§ What the task requires: Nothing outside the range below should be printed. Output exactly the lines from the line with "Definition start (A" to the line with "m') => (Failed e, m')", both included.

[Stored data]
● ● ● ●

(* ===== verification/Install.v ===== *)
(** * The installer (crates/lodger/src/install.rs)

    [lodger install] and [lodger uninstall] as programs of system calls below a root.
    The texts of dist/ are arguments, and so are the TOML editor and the TLS
    libraries. *)

From S2P Require Import Prelude Text Os Net Http Config Tls Admin.

Definition BIN : str := lit "usr/local/bin/lodger".
Definition CONFIG_DIR : str := lit "etc/lodger".
Definition CONFIG_FILE : str := lit "etc/lodger/config.toml".
Definition TLS_CERT : str := lit "etc/lodger/tls/cert.pem".
Definition TLS_KEY : str := lit "etc/lodger/tls/key.pem".
Definition UNIT_FILE : str := lit "etc/systemd/system/lodger.service".
Definition SYSUSERS_FILE : str := lit "etc/sysusers.d/lodger.conf".
Definition STATE_DIR : str := lit "var/lib/lodger".
Definition GROUP_FILE : str := lit "etc/group".
Definition PASSWD_FILE : str := lit "etc/passwd".
Definition SYSTEMD_RUNNING : str := lit "run/systemd/system".
Definition LIBVIRT_SOCKETS : list str := [lit "run/libvirt/libvirt-sock"; lit "run/libvirt/virtqemud-sock"].
Definition SERVICE : str := lit "lodger.service".
(** Thirty seconds, in nanoseconds. *)
Definition START_TIMEOUT : Z := 30 * 1000000000.

(** ** Files *)

(** One folder of [create_dirs]: another process may make it first. *)
Definition make_dir (dir : str) : os (result io_error unit) :=
  made ← create_dir dir;
  match made with
  | Err e => mret (match io_kind e with KAlreadyExists => Ok tt | _ => Err e end)
  | Ok _ => set_folder_mode dir 493
  end.

(** [create_dirs], where [n] bounds the depth. *)
Fixpoint create_dirs_fuel (n : nat) (dir : str) : os (result io_error unit) :=
  there ← is_dir dir;
  if (there : bool) then mret (Ok tt)
  else
    and_then
      (match parent dir, n with
       | Some up, S n => create_dirs_fuel n up
       | _, _ => mret (Ok tt)
       end)
      (λ _, make_dir dir).
Definition create_dirs (dir : str) : os (result io_error unit) := create_dirs_fuel (length dir) dir.
(* ===== verification/Start.v ===== *)
(** * The start of the process (crates/lodger/src/server.rs: [serve]; cli.rs; main.rs)

    The command line and what each command runs.  The start of the server is a program
    over the files, the database and the two output streams of the process. *)

From S2P Require Import Prelude Text Os Net Validate Password Throttle Tickets Db Http Config Tls Assets Csp AuditLog Server Admin DbFile Setup Virt VirtConn Doctor Install.

(** ** The command line *)

(** [Command]. *)
Inductive Command :=
| CServe (config : option str) (listen : option SocketAddr) (uri state_dir : option str)
| CAdmin (action : AdminAction) (config state_dir : option str)
| CDoctor (config : option str)
| CInstall (self_signed : option str)
| CUninstall (purge : bool)
| CVersion.

(** [version_line]. *)
Definition version_line (CARGO_PKG_VERSION : str) (client : result str (Z * Z * Z)) : result str str :=
  match client with
  | Err e => Err (lit "cannot read the libvirt client version: " ++ e)
  | Ok (major, minor, micro) =>
      Ok (lit "lodger " ++ CARGO_PKG_VERSION ++ lit " (libvirt client " ++ to_string major ++ lit "." ++
          to_string minor ++ lit "." ++ to_string micro ++ lit ")")
  end.

(** The settings that the flags of a command override. *)
Definition overrides_of (c : Command) : Overrides :=
  match c with
  | CServe config listen uri state_dir =>
      {| over_config := config; over_listen := listen; over_uri := uri; over_state_dir := state_dir |}
  | CAdmin _ config state_dir =>
      {| over_config := config; over_listen := None; over_uri := None; over_state_dir := state_dir |}
  | CDoctor config => {| over_config := config; over_listen := None; over_uri := None; over_state_dir := None |}
  | _ => Overrides_default
  end.

(** ** Programs of the process *)

(** How a program ends: with a value, with an error, with a panic, or not yet. *)
Inductive ended (A : Type) := Done (a : A) | Failed (e : str) | Panicked | Running.
Arguments Done {A} a.
Arguments Failed {A} e.
Arguments Panicked {A}.
Arguments Running {A}.

Section start.
Context `{Ipnet} `{LogText} `{TlsLib} `{Lowercase} `{Argon2} `{Fmt}.
Context {schema : Type}.

(** The fields of the router's state that do not change. *)
Record Served := {
  sv_state : AppState;
  sv_proxies : list ipnet;
  sv_origin : option str;
  sv_csp : str;
  sv_hsts : bool;
  sv_uri : str;
  (** the listener: TLS or plain *)
  sv_tls : option tls_config
}.

(** What the process does outside the files and the database, in order. *)
Inductive Event :=
| Stdout (line : str)
| Stderr (line : str)
(** a task of its own: the supervisor of a libvirt URI, and the daily deletion *)
| Supervises (uri : str)
| DeletesOldRows
| Bound (addr : SocketAddr)
| CatchesSignals
| Serves (served : Served).

Record Machine := {
  m_world : World;
  m_steps : nat;
  m_schema : SchemaDb (schema := schema);
  m_conn : option (Connection (schema := schema));
  (** the rows, which the migrations leave alone, and the copy of the journal *)
  m_rows : Tables;
  m_journal : list str;
  m_out : list Event
}.

(** What the system does during one run. *)
Record start_env := {
  e_os : nat → os_env;
  e_app : nat → env;
  e_open : open_faults;
  e_argon2_task : option str;
  e_runtime : option io_error;
  e_bind : option io_error;
  e_signals : option io_error;
  e_local : result io_error SocketAddr;
  e_tls_local : option io_error;
  e_served : option io_error
}.

Definition start (A : Type) : Type := Machine → ended A * Machine.

#[export] Instance start_ret : MRet start := λ A a m, (Done a, m).
#[export] Instance start_bind : MBind start := λ A B f p m,
  match p m with
  | (Done a, m') => f a m'
  | (Failed e, m') => (Failed e, m')
  | (Panicked, m') => (Panicked, m')
  | (Running, m') => (Running, m')
  end.

Definition of_result {A} (r : result str A) : start A := λ m,
  (match r with Ok a => Done a | Err e => Failed e end, m).
Definition emit (ev : Event) : start unit := λ m,
  (Done tt, {| m_world := m_world m; m_steps := m_steps m; m_schema := m_schema m; m_conn := m_conn m;
               m_rows := m_rows m; m_journal := m_journal m; m_out := m_out m ++ [ev] |}).

Variable e : start_env.

(** System calls. *)
Definition lift_os {A} (p : os A) : start A := λ m,
  let '(a, w, n) := os_exec p (e_os e) (m_world m) (m_steps m) in
  (Done a, {| m_world := w; m_steps := n; m_schema := m_schema m; m_conn := m_conn m; m_rows := m_rows m;
              m_journal := m_journal m; m_out := m_out m |}).
Definition lift {A} (p : os (result str A)) : start A := r ← lift_os p; of_result r.

(** The one blocking task of [Db::open]. *)
Variable execute_batch : str → schema → result str schema.
Variable MIGRATIONS : list str.
Definition connects_db (path : str) : start unit := λ m,
  let '(r, d) := connect execute_batch MIGRATIONS (e_open e) path (m_schema m) in
  let m' conn := {| m_world := m_world m; m_steps := m_steps m; m_schema := d; m_conn := conn;
                    m_rows := m_rows m; m_journal := m_journal m; m_out := m_out m |} in
  match r with Ok c => (Done tt, m' (Some c)) | Err err => (Failed err, m' None) end.

(** [Db::open]. *)
Definition open_db (state_dir : str) : start unit :=
  let path := join_path state_dir FILE in
  _ ← lift (prepare_files state_dir path);
  connects_db path.

(** A query that only reads, and a program of handler steps, on the open database. *)
Definition query {A} (q : sql A) : start A := λ m,
  let '(r, t, _) := q (e_sql (e_app e O)) (m_rows m) O in
  (match r with Ok a => Done a | Err err => Failed (sql_text err) end,
   {| m_world := m_world m; m_steps := m_steps m; m_schema := m_schema m; m_conn := m_conn m; m_rows := t;
      m_journal := m_journal m; m_out := m_out m |}).
Definition app_state (m : Machine) (setup : option SetupToken) : AppState :=
  {| app_db := m_rows m; app_throttle := Counters_default; app_tickets := ∅; app_setup := setup;
     app_journal := m_journal m; app_argon2 := [] |}.
Definition handler {A} (p : prog (result str A)) : start A := λ m,
  let '(r, s, _) := exec p (e_app e) (app_state m None) O in
  (match r with Ok a => Done a | Err err => Failed err end,
   {| m_world := m_world m; m_steps := m_steps m; m_schema := m_schema m; m_conn := m_conn m; m_rows := app_db s;
      m_journal := app_journal s; m_out := m_out m |}).

(** ** [serve] *)

Variable sha256 : str → list Z.
Variable sha256_bytes : list Z → list Z.
Variable base64 : list Z → str.
Variable STUB_PAGE : str.
Variable source : str → option Asset.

● ● ● ●

§ Answer section:
Definition start (A : Type) : Type := Machine → ended A * Machine.

#[export] Instance start_ret : MRet start := λ A a m, (Done a, m).
#[export] Instance start_bind : MBind start := λ A B f p m,
  match p m with
  | (Done a, m') => f a m'
  | (Failed e, m') => (Failed e, m')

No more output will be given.